On a recent trip to visit friends in Virginia, I began to observe this characteristic in myself. Heaven help me, I've become my Mother! I'm single and find myself traversing through life solo quite a bit. I'll chalk up my bent to be like her on the fact that I need somebody to talk to along the way. I found myself making small talk with folks at the airport gate waiting to board. This is when I decided to pay attention to myself and figure out if I truly am my Mother. Here are just a few examples to confirm my findings...
As I left the hotel on day two, the front desk clerk said, "I feel like you've been here for weeks!" Hmm, just checked in yesterday. I told her I'd take that as a compliment, but I'd only been there for a day. She said, "But weren't you just here two weeks ago?" Actually, I was there about six months ago. She said, "Oh, well, it's hard to forget a friendly face." I told her I was glad I could make such an impression and it was good to know I had friendly faces that will remember me when I visit.
I went to see friends in a local community theater production of The Wizard of Oz. As we were waiting for the doors to open the second night of the performance, I struck up a conversation with the family in front of me. In the short time we were standing there, I discovered they had brought their granddaughter to the play, had seen The Miracle Worker at a local theater that afternoon, been rear-ended after that play, and decided to go ahead and come on to the evening production of the Wizard to have a good ending to the day. At intermission, we hooked back up again and discussed the performers and I gave her the background info I knew from my inside connections with the cast. I also found out the husband was native to the area and an alumni of the high school my friend's daughter attends. And, the wife is an Army Brat. After that encounter there was no denying how proud my Mom would be that I'm carrying on her tradition.
As I departed for home, I took my rental back to the airport and as I got out of the car and began to babble on to the rental agents, the very nice rental car jockey, who was an older gentlemen that spoke broken English, said, "Would you like ride to terminal?" I said, "Bless your heart, I'd love that!" The other option is dragging your bags on the rental bus back to the terminal, normally replete with a ga-zillion people with stacks and stacks of luggage in your face. I hopped in the passenger side of the car and off we went.
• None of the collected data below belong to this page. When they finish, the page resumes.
(** ** The table view ([components/revives-table.tsx]) *)

Inductive SortField := by_time | by_skill | by_likelihood.
Inductive SortDirection := asc | desc.

(** The selected days, as [Date.getTime()] milliseconds. *)
Record DateRange := { from : option Z; to : option Z }.

(** The component state.  [categoryFilter] is [None] for ["all"].
    [pageJumpInput] is the text of the jump box as [Number()] reads it:
    [None] for [NaN], [Some 0] for the empty text. *)
Record Table := {
  sortField : SortField;
  sortDirection : SortDirection;
  currentPage : Q;
  pageSize : Z;
  pageJumpInput : option Q;
  categoryFilter : option category;
  outcomeFilter : string;
  dateRange : DateRange;
  playerSearch : string;
  factionSearch : string;
  excludedPlayers : gset string;
  excludedFactions : gset string
}.

Definition initial_table : Table :=
  {| sortField := by_time; sortDirection := desc; currentPage := 1%Q;
     pageSize := 10; pageJumpInput := Some 0%Q;
     categoryFilter := None; outcomeFilter := "all";
     dateRange := {| from := None; to := None |};
     playerSearch := ""; factionSearch := "";
     excludedPlayers := ∅; excludedFactions := ∅ |}.

(** The page sizes offered by the rows-per-page select. *)
Definition allowed_page_sizes : list Z := [5; 10; 15; 20]%Z.

Definition category_eqb (a b : category) : bool :=
  match a, b with
  | PvP, PvP | OD, OD | Crime, Crime | RR, RR | SelfHosp, SelfHosp | Casino, Casino => true
  | _, _ => false
  end.

(** [set.has(x)]. *)
Definition has (s : gset string) (x : string) : bool := bool_decide (x ∈ s).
Yes, even on the short ride to the terminal I made small talk. What a sweet man. I tipped him, though I wanted to give him a hug because of his kindness, but thought that was too much. Oh my word, I've not only become my Mother, but I'm going overboard.
Reflecting back on those encounters, and many others that I pay more attention to now, I am not at all embarrassed to say I've become my Mother. She was a precious lady who drizzled her bubbly-ness wherever she went. If I can provide a few drops of bubbly everywhere I go, I will be a happy girl.